August 28, 2021
My troubleshooting skills have been automotive instead of computing lately.
But the same methods seem to apply.
My wife and i were driving to Wyoming in my 1999 Toyota Tacoma.
We stopped for gas outside Provo, Utah, where i filled up.
OK… i kind of overfilled the tank.
Five minutes later the check engine light came on.
i did everything i knew to do:
Paula pulled out the manual.
The list of things that could evoke the check engine light included a loose gas cap.
For all other causes the manual advised to bring the truck to Toyota.
i checked the gas cap. It was tight.
There was plenty of oil and water.
The temperature gauge was centered and the tachometer was operating correctly.
The engine sounded normal and the driving performance was good.
We continued to Provo.
On the way, we called ahead to see who could help.
No Toyota service or other auto service shops could take us in. They were all booked 4 days out. This would have caused us to miss our Wyoming event.
One person referred another.
The last shop i called said that AutoZone can read the check engine error code.
At a AutoZone in Provo, the manager read the error code.
The error code was P0171, not a vacuum leak. Probably not the gas cap.
Typically P0171 indicates the volume of air entering the engine is outside factory specs.
In this case the fault was “too lean.”
Leanness occurs from not enough gas or too much air.
i asked the AutoZone manager if she thought the error was a danger to my engine.
She said no.
This code can point to a problem with or reported by the Mass Airflow Sensor (MAS)
or an oxygen sensor.
i bought both sensors, knowing that i could return them if they were not needed.
Jennifer, the AutoZone manager, knew a local mechanic who agreed to come to our hotel and check out the car.
Scott (the mechanic) thought that cleaning the MAS would solve the problem, so he did.
i watched as Scott disassembled the obviously damaged air filter box where the MAS resides, clean the MAS, then caulk and wire the filter box back together.
He then connected his analysis app to the service port of the car, reset the check engine error light and analyzed the MAS and O2 sensor operations.
The readings were normal. All tests were normal.
i asked Scott if the error reoccurred would it be a danger to my engine.
He said no.
The next day, a couple hours down the road, we filled up with gas again.
The check engine light came on about 5 minutes down the road.
What happened next hinged on what i knew and not who i could consult.
It warranted an experiment.
The Toyota manual listed only one specific cause of the check engine light – loose gas cap. All other malfunctions were nebulous problems that required the attention of a Toyota serviceman.
The light had come on twice in a row, a few minutes after filling with gas.
One time events are incidences. Repeating events are recurrences.
i don’t believe in coincidence.
A broken or worn out gas cap was not in line with the lean error code.

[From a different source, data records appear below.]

(** * learnfun-playfun-v2: the Libretro emulator frontend, its state cache
    and the greedy search loop

    A shallow embedding of [tasbot/emulator-libretro.cc] (the [StateCache]
    struct and the [EmulatorLibretro] facade), of the callbacks of
    [tasbot/libretro-wrapper.cc] behind it and of the parts of
    [tasbot/playfun-nobacktrack-libretro.cc] that drive it, followed by the
    properties of the specification that concern them.

    Conventions.
    - [std::uint8_t] values are integers in [Z]; every 8-bit operation of the
      source is written with its wrap-around ([u8]).  [std::uint64_t] and
      [unsigned] values are integers in [Z] reduced with [u64] / [u32] where
      the source computes with them.
    - [std::vector<std::uint8_t>] is [list Z].
    - The [std::unordered_map] of the cache is a [gmap]; its hash function
      plays no role beyond key equality, which is byte-for-byte ([KeyEquals]).
    - A function whose source can read a vector out of range or call
      [abort()] returns an [option]; [None] is that outcome.
    - The look-aheads are generic in the type of scores ([Double]); the
      frame loop of [Greedy] computes with the binary64 floats of the
      kernel ([PrimFloat]). *)

From Stdlib Require Import ZArith Lia.
From Stdlib Require Floats.PrimFloat Uint63.
From stdpp Require Import gmap list sorting.

Local Open Scope Z_scope.

(** ** Machine integers *)

Definition u8 (z : Z) : Z := z mod 2 ^ 8.
Definition u32 (z : Z) : Z := z mod 2 ^ 32.
Definition u64 (z : Z) : Z := z mod 2 ^ 64.

Definition is_u8 (z : Z) : Prop := 0 ≤ z < 2 ^ 8.
Definition is_u64 (z : Z) : Prop := 0 ≤ z < 2 ^ 64.

(** ** The state cache ([struct StateCache]) *)

Module StateCache.

(** A key is [(input, pre-state)], a value is [(sequence, post-state)].
    The source stores pointers to heap copies owned by the table; the
    copies are never mutated, so the model stores the bytes. *)
Record t : Type := Build {
  table : gmap (Z * list Z) (Z * list Z);
  limit : Z;
  count : Z;
  next_seq : Z;
  slop : Z;
  hits : Z;
  misses : Z
}.

(** The default member initialisers: what [std::make_unique<StateCache>()]
    builds. *)
Definition fresh : t :=
  {| table := ∅; limit := 0; count := 0; next_seq := 0;
     slop := 10000; hits := 0; misses := 0 |}.

(** [Resize(ll, ss)]: clear the table, set the bounds, reset [next_seq]
    and [count].  [hits] and [misses] are left alone. *)
Definition Resize (ll ss : Z) (c : t) : t :=
  {| table := ∅; limit := ll; count := 0; next_seq := 0;
     slop := ss; hits := hits c; misses := misses c |}.

(** The sequence numbers collected by the first loop of [MaybeGC], in
    table order. *)
Definition seqs_of (tb : gmap (Z * list Z) (Z * list Z)) : list Z :=
  (λ kv, kv.2.1) <$> map_to_list tb.
(** * Color Match Challenge (Stroop game): the engine of [script.js]

    A shallow embedding of class [ColorMatchGame] and of the parts of the
    browser it talks to (timers, [localStorage], the DOM nodes it writes,
    [Math.random]), followed by the properties of the round engine.

    Conventions of the embedding.
    - A JavaScript number is [NaN] or an exact integer ([num]); the rounding
      of doubles beyond 2^53 and the distinction between +0 and -0 are not
      represented.  [currentScore] and [currentTimeLimit] only ever hold
      integers and are of type [Z].
    - A JavaScript string is a [string] whose characters are the code units
      0..255.
    - [Math.random()] is an infinite sequence [nat -> Q] read through a
      cursor; the [do ... while] loop of [generateRoundData] takes fuel and
      answers [None] when the fuel does not suffice.
    - Audio playback ([playSound], [initializeSounds]) touches no state of the
      engine and is left out. *)

From Stdlib Require Import ZArith QArith Qround Lia Ascii String.
From stdpp Require Import base option list strings gmap.

Local Open Scope string_scope.
Local Open Scope Z_scope.

(** ** JavaScript numbers and strings *)

(** The numbers of the program are integers or NaN, and are modelled as
    exact integers.  A JavaScript Number is a double: the two agree on
    every integer of absolute value up to 2^53, which a score reaches only
    after 9 * 10^14 correct answers.  Beyond that bound a Number rounds,
    and what is stated of the code about [parseInt] and [toString] is
    stated for integers within it. *)
Inductive num : Type :=
| NaN
| Int (z : Z).

#[global] Instance num_eq_dec : EqDecision num.
Proof. solve_decision. Defined.

(** [a > b] where [a] is an integer: false against [NaN]. *)
Definition gt_num (a : Z) (b : num) : bool :=
  match b with
  | NaN => false
  | Int z => z <? a
  end.

Module JS.

Definition charCode (c : ascii) : Z := Z.of_nat (nat_of_ascii c).

(** WhiteSpace and LineTerminator code units below 256:
    TAB, LF, VT, FF, CR, SP and NBSP. *)
Definition isWhiteSpace (c : ascii) : bool :=
  let n := charCode c in
  ((9 <=? n) && (n <=? 13)) || (n =? 32) || (n =? 160).

(** The value of a character as a digit, up to "z" = 35. *)
Definition digitValue (c : ascii) : option Z :=
  let n := charCode c in
  if (48 <=? n) && (n <=? 57) then Some (n - 48)
  else if (97 <=? n) && (n <=? 122) then Some (n - 87)
  else if (65 <=? n) && (n <=? 90) then Some (n - 55)
  else None.

Definition radixDigit (R : Z) (c : ascii) : option Z :=
  match digitValue c with
  | Some d => if d <? R then Some d else None
  | None => None
  end.

Fixpoint trimStart (s : string) : string :=
  match s with
  | String c rest => if isWhiteSpace c then trimStart rest else s
  | EmptyString => s
  end.

(** The longest prefix of radix-[R] digits, most significant first. *)
Fixpoint leadingDigits (R : Z) (s : string) : list Z :=
  match s with
  | String c rest =>
      match radixDigit R c with
      | Some d => d :: leadingDigits R rest
      | None => []
      end
  | EmptyString => []
  end.

Definition mathInt (R : Z) (ds : list Z) : Z :=
  fold_left (fun acc d => acc * R + d) ds 0.

Definition splitSign (s : string) : Z * string :=
  match s with
  | String "-" rest => (-1, rest)
  | String "+" rest => (1, rest)
  | _ => (1, s)
  end.

Definition splitPrefix (s : string) : Z * string :=
  match s with
  | String "0" (String "x" rest) => (16, rest)
  | String "0" (String "X" rest) => (16, rest)
  | _ => (10, s)
  end.

(** [parseInt(string)] with no radix argument, on mathematical integers:
    the white space is trimmed, a sign and a [0x] prefix are read, and the
    longest prefix of digits gives the value; NaN when there is no digit.
    The Number JavaScript returns is this integer whenever its absolute
    value is at most 2^53. *)
Definition parseInt (inputString : string) : num :=
  let '(sign, unsigned) := splitSign (trimStart inputString) in
  let '(R, digits) := splitPrefix unsigned in
  match leadingDigits R digits with
  | [] => NaN
  | ds => Int (sign * mathInt R ds)
  end.

Definition digitChar (d : Z) : ascii := ascii_of_nat (Z.to_nat (48 + d)).

Fixpoint decimalAux (fuel : nat) (n : Z) (acc : string) : string :=
  match fuel with
  | O => acc
  | S fuel' =>
      let acc' := String (digitChar (n mod 10)) acc in
      if n <? 10 then acc' else decimalAux fuel' (n / 10) acc'
  end.

(** The decimal digits of a non-negative integer. *)
Definition decimal (n : Z) : string :=
  decimalAux (S (Z.to_nat (Z.log2 n))) n "".

Fixpoint stripZeros (rev_digits : list ascii) : list ascii :=
  match rev_digits with
  | c :: rest => if Ascii.eqb c "0" then stripZeros rest else rev_digits
  | [] => []
  end.

(** The digits of [n] with the trailing zeros removed. *)
Definition significand (n : Z) : list ascii :=
  rev (stripZeros (rev (list_ascii_of_string (decimal n)))).

(** Number::toString for a positive integer: plain digits below 10^21,
    exponent notation from there on.  For an integer up to 2^53, and for
    10^21, these are the digits JavaScript writes. *)
Definition positiveToString (n : Z) : string :=
  if n <? 10 ^ 21 then decimal n
  else
    let e := Z.of_nat (String.length (decimal n)) - 1 in
    match significand n with
    | [] => decimal n
    | [d] => String d ("e+" ++ decimal e)
    | d :: ds => String d ("." ++ string_of_list_ascii ds ++ "e+" ++ decimal e)
    end.

Definition toString (x : num) : string :=
  match x with
  | NaN => "NaN"
  | Int 0 => "0"
  | Int (Zpos p) => positiveToString (Zpos p)
  | Int (Zneg p) => "-" ++ positiveToString (Zpos p)
  end.

End JS.

(** ** The browser: DOM nodes, timers, storage, random numbers *)

(** A DOM node, as far as the game writes to it. *)
Record Element := {
  textContent : string;
  classList : gset string;
  style : gmap string string;
  disabled : bool
}.

Definition setText (t : string) (e : Element) : Element :=
  {| textContent := t; classList := classList e; style := style e;
     disabled := disabled e |}.

Definition setClassName (tokens : gset string) (e : Element) : Element :=
  {| textContent := textContent e; classList := tokens; style := style e;
     disabled := disabled e |}.

Definition addClass (c : string) (e : Element) : Element :=
  setClassName (classList e ∪ {[ c ]}) e.

Definition removeClass (c : string) (e : Element) : Element :=
  setClassName (classList e ∖ {[ c ]}) e.

Definition setStyle (property value : string) (e : Element) : Element :=
  {| textContent := textContent e; classList := classList e;
     style := <[ property := value ]> (style e); disabled := disabled e |}.

Definition setDisabled (b : bool) (e : Element) : Element :=
  {| textContent := textContent e; classList := classList e; style := style e;
     disabled := b |}.

(** The nodes [initializeElements] looks up; [colorButtons] is the object
    keyed by color. *)
Record Dom := {
  gameArea : Element;
  colorWord : Element;
  currentScoreEl : Element;
  highScoreEl : Element;
  timerBar : Element;
  gameOverScreen : Element;
  finalScoreEl : Element;
  highScoreMessage : Element;
  feedback : Element;
  colorButtons : gmap string Element
}.

Definition onGameArea (f : Element -> Element) (d : Dom) : Dom :=
  {| gameArea := f (gameArea d); colorWord := colorWord d;
     currentScoreEl := currentScoreEl d; highScoreEl := highScoreEl d;
     timerBar := timerBar d; gameOverScreen := gameOverScreen d;
     finalScoreEl := finalScoreEl d; highScoreMessage := highScoreMessage d;
     feedback := feedback d; colorButtons := colorButtons d |}.

Definition onColorWord (f : Element -> Element) (d : Dom) : Dom :=
  {| gameArea := gameArea d; colorWord := f (colorWord d);
     currentScoreEl := currentScoreEl d; highScoreEl := highScoreEl d;
     timerBar := timerBar d; gameOverScreen := gameOverScreen d;
     finalScoreEl := finalScoreEl d; highScoreMessage := highScoreMessage d;
     feedback := feedback d; colorButtons := colorButtons d |}.

Definition onCurrentScoreEl (f : Element -> Element) (d : Dom) : Dom :=
  {| gameArea := gameArea d; colorWord := colorWord d;
     currentScoreEl := f (currentScoreEl d); highScoreEl := highScoreEl d;
     timerBar := timerBar d; gameOverScreen := gameOverScreen d;
     finalScoreEl := finalScoreEl d; highScoreMessage := highScoreMessage d;
     feedback := feedback d; colorButtons := colorButtons d |}.

Definition onHighScoreEl (f : Element -> Element) (d : Dom) : Dom :=
  {| gameArea := gameArea d; colorWord := colorWord d;
     currentScoreEl := currentScoreEl d; highScoreEl := f (highScoreEl d);
     timerBar := timerBar d; gameOverScreen := gameOverScreen d;
     finalScoreEl := finalScoreEl d; highScoreMessage := highScoreMessage d;
     feedback := feedback d; colorButtons := colorButtons d |}.

Definition onTimerBar (f : Element -> Element) (d : Dom) : Dom :=
  {| gameArea := gameArea d; colorWord := colorWord d;
     currentScoreEl := currentScoreEl d; highScoreEl := highScoreEl d;
     timerBar := f (timerBar d); gameOverScreen := gameOverScreen d;
     finalScoreEl := finalScoreEl d; highScoreMessage := highScoreMessage d;
     feedback := feedback d; colorButtons := colorButtons d |}.

Definition onGameOverScreen (f : Element -> Element) (d : Dom) : Dom :=
  {| gameArea := gameArea d; colorWord := colorWord d;
     currentScoreEl := currentScoreEl d; highScoreEl := highScoreEl d;
     timerBar := timerBar d; gameOverScreen := f (gameOverScreen d);
     finalScoreEl := finalScoreEl d; highScoreMessage := highScoreMessage d;
     feedback := feedback d; colorButtons := colorButtons d |}.

Definition onFinalScoreEl (f : Element -> Element) (d : Dom) : Dom :=
  {| gameArea := gameArea d; colorWord := colorWord d;
     currentScoreEl := currentScoreEl d; highScoreEl := highScoreEl d;
     timerBar := timerBar d; gameOverScreen := gameOverScreen d;
     finalScoreEl := f (finalScoreEl d); highScoreMessage := highScoreMessage d;
     feedback := feedback d; colorButtons := colorButtons d |}.

Definition onHighScoreMessage (f : Element -> Element) (d : Dom) : Dom :=
  {| gameArea := gameArea d; colorWord := colorWord d;
     currentScoreEl := currentScoreEl d; highScoreEl := highScoreEl d;
     timerBar := timerBar d; gameOverScreen := gameOverScreen d;
     finalScoreEl := finalScoreEl d; highScoreMessage := f (highScoreMessage d);
     feedback := feedback d; colorButtons := colorButtons d |}.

But there was clear evidence that an 11 dollar shot in the dark for a new gas cap might solve the problem.
On the way back home i bought a gas cap at the Afton, Wy NAPA store.
i asked the NAPA guy if the error reoccurred would it be a danger to my engine.
He said no.
We got on the road.
For hours of driving and several gas refills, no check engine light.
Then suddenly, the check engine light came on again. Experiment failed.
i decided to bring the truck to my trusted mechanic when i returned home.
Back at home, remembering that two things can cause leanness in the engine, i instructed my mechanic to do two things.
First, replace the broken air filter housing (cause of too much air).
Second, replace a possibly clogged fuel filter (cause of too little gas).
Once this was done and the engine light reset, my mechanic tested all sensor operations and they were normal.
He thinks the problem was with the broken air filter housing all along, but the fuel filter WAS dirty.
Because two variables were addressed at the same time we may never know the exact problem.
As of this writing, the check engine light has stayed off.
Observation and analysis played key roles in this story.
Who i knew did help me along the way, but observation (knowledge i accumulated) was my best guide to solving this problem… eventually.